[Opening Material supplied section]
Ltac wp_hook ::=
  lazymatch goal with
  | |- wp (record _) _ _ _ => apply wp_record; [intros ?r0 ?Hr0|intros _]
  | |- wp (_now _) _ _ _ => apply wp_now_exact; intros ?
  | |- wp (_require_current_lease _ _ _ _) _ _ _ =>
      apply wp_require_lease; [intros ?r0 ? ?Hr0 ?Hown|intros ???]
  | |- wp (new_lease _ _ _ _) _ _ _ => apply wp_new_lease; intros
  | |- wp (_validate_assignment_energy_and_capability _ _ _) _ _ _ =>
      unfold _validate_assignment_energy_and_capability
  end.

(** Run the guards of an operation: each one that fails leaves the ledger as it
    is; what remains is the transition at the end. *)
Ltac op_guards :=
  cbv zeta;
  repeat (lazymatch goal with
          | |- wp (mbind _ (store_record _ _)) _ _ _ => fail
          | _ => wp_rule
          end; cbv beta iota zeta);
  try apply call_post_same; try (apply call_post_refused; congruence).

Ltac op_transition :=
  eapply wp_mono; [eapply store_emit_post; [eassumption| |reflexivity]|intros ??? [? _]; assumption].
[Closing Material supplied section]
Write out all the entries once more, exactly.

- **Response to the task**
Ltac wp_hook ::=
  lazymatch goal with
  | |- wp (record _) _ _ _ => apply wp_record; [intros ?r0 ?Hr0|intros _]
  | |- wp (_now _) _ _ _ => apply wp_now_exact; intros ?
  | |- wp (_require_current_lease _ _ _ _) _ _ _ =>
      apply wp_require_lease; [intros ?r0 ? ?Hr0 ?Hown|intros ???]
  | |- wp (new_lease _ _ _ _) _ _ _ => apply wp_new_lease; intros
  | |- wp (_validate_assignment_energy_and_capability _ _ _) _ _ _ =>
      unfold _validate_assignment_energy_and_capability
  end.

(** Run the guards of an operation: each one that fails leaves the ledger as it
    is; what remains is the transition at the end. *)
Ltac op_guards :=
  cbv zeta;
  repeat (lazymatch goal with
          | |- wp (mbind _ (store_record _ _)) _ _ _ => fail
          | _ => wp_rule
          end; cbv beta iota zeta);
  try apply call_post_same; try (apply call_post_refused; congruence).

Ltac op_transition :=
  eapply wp_mono; [eapply store_emit_post; [eassumption| |reflexivity]|intros ??? [? _]; assumption].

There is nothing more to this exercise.